# What the task asks
Search the listing below for the word "Lemma" and copy each line where it appears.
--- Records shown ---
Lemma refill_scenario_abandons_witness :
  (exists a b,
      travel_time_minutes rf_cities (rf_matrix 60 60) "City"%string "Depot"%string = Ok a /\
      travel_time_minutes rf_cities (rf_matrix 60 60) "Depot"%string "City"%string = Ok b /\
      b < a + b) /\
  while_body rf_cities (rf_matrix 60 60) "Depot"%string (rf_vehicle 1 0)
    "City"%string (rf_exhausted 60 0) = Ok Abandon /\
  simulate_vehicle rf_cities (rf_matrix 60 60) "Depot"%string 2
    (rf_vehicle 1 0) (demands_copy rf_demands)
  = Ok (rf_route 60 60 0, [("City"%string, 990)]) /\
  simulate_vehicle rf_cities (rf_matrix 60 60) "Depot"%string 2
    (rf_vehicle 2 30) [("City"%string, 990)]
  = Ok (rf_route 60 60 30, [("City"%string, 980)]) /\
  run_vrptw rf_cities (rf_matrix 60 60) "Depot"%string 2
    [rf_vehicle 1 0; rf_vehicle 2 30] rf_demands
  = Ok [(1%nat, rf_route 60 60 0); (2%nat, rf_route 60 60 30)].
Proof.
  apply (refill_scenario_abandons 60 60 0 30 0%nat). lra.
Defined.

(** C6, as stated, fails: with 60 km each way the two costs differ and the
    iteration after the delivery is the [break], not a refill. *)
Lemma refill_scenario_no_refill :
  ~ (exists a b s',
        travel_time_minutes rf_cities (rf_matrix 60 60) "City"%string "Depot"%string = Ok a /\
        travel_time_minutes rf_cities (rf_matrix 60 60) "Depot"%string "City"%string = Ok b /\
        a + b = b /\
        while_body rf_cities (rf_matrix 60 60) "Depot"%string (rf_vehicle 1 0)
          "City"%string (rf_exhausted 60 0) = Ok (Continue s')).
Proof.
  intros (a & b & s' & Ha & Hb & Hab & _).
  rewrite rf_tt_back in Ha. rewrite rf_tt_out in Hb.
  injection Ha as <-. injection Hb as <-. unfold SPEED_KMPH in Hab. lra.
Qed.

(** C8. The fallback estimator is a function of the two coordinate pairs
    alone, so equal inputs give equal outputs, and its value is
    [(d * 1.3, d * 1.3 / 50 * 60)] with [d] the great-circle distance of
    the haversine formula for a radius of 6371 km. *)
Theorem fallback_estimator_spec (c1 c2 : R * R) :
  haversine_distance c1 c2
  = (great_circle_km c1 c2 * 1.3, (great_circle_km c1 c2 * 1.3 / 50) * 60) /\
  EARTH_RADIUS_KM = 6371 /\
  forall c1' c2', c1' = c1 -> c2' = c2 ->
                  haversine_distance c1' c2' = haversine_distance c1 c2.
Proof.
  split; [apply haversine_great_circle|]. split; [reflexivity|].
  intros c1' c2' -> ->. reflexivity.
Qed.

Lemma fallback_estimator_spec_witness :
  haversine_distance (0, 0) (0, 1)
  = (great_circle_km (0, 0) (0, 1) * 1.3,
     (great_circle_km (0, 0) (0, 1) * 1.3 / 50) * 60) /\
  haversine_distance (0, 0) (0, 1) = haversine_distance (0, 0) (0, 1).
Proof.
  destruct (fallback_estimator_spec (0, 0) (0, 1)) as (Hval & _ & Hdet).
  split; [exact Hval|]. apply Hdet; reflexivity.
Defined.

Lemma visits_accounts (cities : list city) (m : list (list R)) (depot : city)
    (v : vehicle) (s0 s : sim) :
  visits cities m depot v s0 s -> accounts s0 s.
Proof.
  apply (visits_invariant cities m depot (accounts s0)).
  - apply accounts_refl.
  - intros c s1 s2 H1 H2. eapply accounts_trans; eauto. eapply step_accounts; eauto.
Qed.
---
# Response box
Lemma refill_scenario_abandons_witness :
Lemma refill_scenario_no_refill :
Lemma fallback_estimator_spec_witness :
Lemma visits_accounts (cities : list city) (m : list (list R)) (depot : city)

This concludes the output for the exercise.